[Stored data]
Lemma scanned_keep k idle idleN h :
  1 <= k < l ->
  hs !! Z.to_nat ((idx + k) mod l) = Some h ->
  idleN <= HostOps.runningQueries h ->
  scanned hs l idx k idle idleN -> scanned hs l idx (k + 1) idle idleN.
Proof.
  intros Hk Hh Hle (m & hm & Hm & Hidle & Hlk & Hload & Hmin).
  exists m, hm.
  split; [lia|]. do 3 (split; [assumption|]).
  intros m' h' Hm' Hh'.
  destruct (Z.eq_dec m' k) as [->|Hne].
  - assert (h' = h) as -> by congruence. lia.
  - apply (Hmin m' h'); [lia|assumption].
Qed.

Lemma scanned_adopt k idle idleN h :
  1 <= k < l ->
  hs !! Z.to_nat ((idx + k) mod l) = Some h ->
  HostOps.runningQueries h < idleN ->
  scanned hs l idx k idle idleN ->
  scanned hs l idx (k + 1) (Z.to_nat ((idx + k) mod l)) (HostOps.runningQueries h).
Proof.
  intros Hk Hh Hlt (m & hm & Hm & Hidle & Hlk & Hload & Hmin).
  exists k, h.
  split; [lia|]. split; [reflexivity|]. split; [exact Hh|]. split; [reflexivity|].
  intros m' h' Hm' Hh'.
  destruct (Z.eq_dec m' k) as [->|Hne].
  - assert (h' = h) as -> by congruence. lia.
  - destruct (Hmin m' h') as [Hle _]; [lia|assumption|lia].
Qed.

Lemma getHost_loop_least :
  forall fuel k idle idleN,
    1 <= k <= l -> l - k < Z.of_nat fuel -> scanned hs l idx k idle idleN ->
    exists j hj,
      getHost_loop fuel hs l idx ((idx + k) mod l) idle idleN = Returned (Some j) /\
      hs !! j = Some hj /\ scanned hs l idx l j (HostOps.runningQueries hj).
Proof.
  induction fuel as [|fuel IH]; intros k idle idleN Hk Hfuel Hinv.
  - lia.
  - cbn [getHost_loop].
    destruct (Z.eq_dec k l) as [->|Hne].
    + rewrite circ_full by exact Hidx. rewrite Z.eqb_refl.
      destruct Hinv as (m & hm & Hm & Hidle & Hlk & Hload & Hmin).
      exists idle, hm. split; [|split; [exact Hlk|]].
      * unfold getHost_finish. rewrite Hlk.
        rewrite (Hactive hm) by (eapply list_elem_of_lookup_2; eassumption).
        reflexivity.
      * exists m, hm. rewrite Hload.
        split; [exact Hm|]. split; [exact Hidle|]. split; [exact Hlk|].
        split; [reflexivity|]. exact Hmin.
    + pose proof (circ_neq l idx k Hidx ltac:(lia)) as Hneq.
      pose proof (circ_range l idx k Hidx ltac:(lia)) as Hr.
      apply Z.eqb_neq in Hneq. rewrite Hneq.
      rewrite circ_next by lia.
      assert (Hi : (Z.to_nat ((idx + k) mod l) < length hs)%nat) by lia.
      destruct (lookup_lt_is_Some_2 hs _ Hi) as [h Hh]. rewrite Hh.
      assert (Hin : h ∈ hs) by (eapply list_elem_of_lookup_2; eassumption).
      rewrite (Hactive h Hin). cbn [negb].
      pose proof (Hloaded h Hin) as Hnz. apply Z.eqb_neq in Hnz. rewrite Hnz.
      destruct (Z.ltb_spec (HostOps.runningQueries h) idleN) as [Hlt|Hge].
      * apply IH; [lia|lia|]. eapply scanned_adopt; try eassumption. lia.
      * apply IH; [lia|lia|]. eapply scanned_keep; try eassumption. lia.
Qed.

End LeastLoaded.

(** *** When the scan ends without a host *)

Lemma getHost_loop_adopted hs l idx fuel :
  forall i idle idleN hi,
    hs !! idle = Some hi -> HostOps.isActive hi = true ->
    getHost_loop fuel hs l idx i idle idleN <> Returned None.
Proof.
  induction fuel as [|fuel IH]; intros i idle idleN hi Hidle Hact; cbn [getHost_loop].
  - discriminate.
  - destruct (i =? idx).
    + unfold getHost_finish. rewrite Hidle, Hact. discriminate.
    + destruct (hs !! Z.to_nat i) as [h|] eqn:Hh; [|discriminate].
      destruct (HostOps.isActive h) eqn:Ha; cbn [negb].
      * destruct (HostOps.runningQueries h =? 0); [discriminate|].
        destruct (HostOps.runningQueries h <? idleN).
        -- apply (IH _ _ _ h Hh Ha).
        -- apply (IH _ _ _ hi Hidle Hact).
      * apply (IH _ _ _ hi Hidle Hact).
Qed.

Section InactiveStart.

Variable hs : list host.
Variables l idx : Z.
Variable first : host.
Hypothesis Hlen : l = Z.of_nat (length hs).
Hypothesis Hidx : 0 <= idx < l.
Hypothesis Hl : l < U32.modulus.
Hypothesis Hfirst : hs !! Z.to_nat idx = Some first.
Hypothesis Hinactive : HostOps.isActive first = false.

TASK DESCRIPTION: Your answer must be the full set of records above, reproduced exactly.

TASK SOLUTION:
Lemma scanned_keep k idle idleN h :
  1 <= k < l ->
  hs !! Z.to_nat ((idx + k) mod l) = Some h ->
  idleN <= HostOps.runningQueries h ->
  scanned hs l idx k idle idleN -> scanned hs l idx (k + 1) idle idleN.
Proof.
  intros Hk Hh Hle (m & hm & Hm & Hidle & Hlk & Hload & Hmin).
  exists m, hm.
  split; [lia|]. do 3 (split; [assumption|]).
  intros m' h' Hm' Hh'.
  destruct (Z.eq_dec m' k) as [->|Hne].
  - assert (h' = h) as -> by congruence. lia.
  - apply (Hmin m' h'); [lia|assumption].
Qed.

Lemma scanned_adopt k idle idleN h :
  1 <= k < l ->
  hs !! Z.to_nat ((idx + k) mod l) = Some h ->
  HostOps.runningQueries h < idleN ->
  scanned hs l idx k idle idleN ->
  scanned hs l idx (k + 1) (Z.to_nat ((idx + k) mod l)) (HostOps.runningQueries h).
Proof.
  intros Hk Hh Hlt (m & hm & Hm & Hidle & Hlk & Hload & Hmin).
  exists k, h.
  split; [lia|]. split; [reflexivity|]. split; [exact Hh|]. split; [reflexivity|].
  intros m' h' Hm' Hh'.
  destruct (Z.eq_dec m' k) as [->|Hne].
  - assert (h' = h) as -> by congruence. lia.
  - destruct (Hmin m' h') as [Hle _]; [lia|assumption|lia].
Qed.

Lemma getHost_loop_least :
  forall fuel k idle idleN,
    1 <= k <= l -> l - k < Z.of_nat fuel -> scanned hs l idx k idle idleN ->
    exists j hj,
      getHost_loop fuel hs l idx ((idx + k) mod l) idle idleN = Returned (Some j) /\
      hs !! j = Some hj /\ scanned hs l idx l j (HostOps.runningQueries hj).
Proof.
  induction fuel as [|fuel IH]; intros k idle idleN Hk Hfuel Hinv.
  - lia.
  - cbn [getHost_loop].
    destruct (Z.eq_dec k l) as [->|Hne].
    + rewrite circ_full by exact Hidx. rewrite Z.eqb_refl.
      destruct Hinv as (m & hm & Hm & Hidle & Hlk & Hload & Hmin).
      exists idle, hm. split; [|split; [exact Hlk|]].
      * unfold getHost_finish. rewrite Hlk.
        rewrite (Hactive hm) by (eapply list_elem_of_lookup_2; eassumption).
        reflexivity.
      * exists m, hm. rewrite Hload.
        split; [exact Hm|]. split; [exact Hidle|]. split; [exact Hlk|].
        split; [reflexivity|]. exact Hmin.
    + pose proof (circ_neq l idx k Hidx ltac:(lia)) as Hneq.
      pose proof (circ_range l idx k Hidx ltac:(lia)) as Hr.
      apply Z.eqb_neq in Hneq. rewrite Hneq.
      rewrite circ_next by lia.
      assert (Hi : (Z.to_nat ((idx + k) mod l) < length hs)%nat) by lia.
      destruct (lookup_lt_is_Some_2 hs _ Hi) as [h Hh]. rewrite Hh.
      assert (Hin : h ∈ hs) by (eapply list_elem_of_lookup_2; eassumption).
      rewrite (Hactive h Hin). cbn [negb].
      pose proof (Hloaded h Hin) as Hnz. apply Z.eqb_neq in Hnz. rewrite Hnz.
      destruct (Z.ltb_spec (HostOps.runningQueries h) idleN) as [Hlt|Hge].
      * apply IH; [lia|lia|]. eapply scanned_adopt; try eassumption. lia.
      * apply IH; [lia|lia|]. eapply scanned_keep; try eassumption. lia.
Qed.

End LeastLoaded.

(** *** When the scan ends without a host *)

Lemma getHost_loop_adopted hs l idx fuel :
  forall i idle idleN hi,
    hs !! idle = Some hi -> HostOps.isActive hi = true ->
    getHost_loop fuel hs l idx i idle idleN <> Returned None.
Proof.
  induction fuel as [|fuel IH]; intros i idle idleN hi Hidle Hact; cbn [getHost_loop].
  - discriminate.
  - destruct (i =? idx).
    + unfold getHost_finish. rewrite Hidle, Hact. discriminate.
    + destruct (hs !! Z.to_nat i) as [h|] eqn:Hh; [|discriminate].
      destruct (HostOps.isActive h) eqn:Ha; cbn [negb].
      * destruct (HostOps.runningQueries h =? 0); [discriminate|].
        destruct (HostOps.runningQueries h <? idleN).
        -- apply (IH _ _ _ h Hh Ha).
        -- apply (IH _ _ _ hi Hidle Hact).
      * apply (IH _ _ _ hi Hidle Hact).
Qed.

Section InactiveStart.

Variable hs : list host.
Variables l idx : Z.
Variable first : host.
Hypothesis Hlen : l = Z.of_nat (length hs).
Hypothesis Hidx : 0 <= idx < l.
Hypothesis Hl : l < U32.modulus.
Hypothesis Hfirst : hs !! Z.to_nat idx = Some first.
Hypothesis Hinactive : HostOps.isActive first = false.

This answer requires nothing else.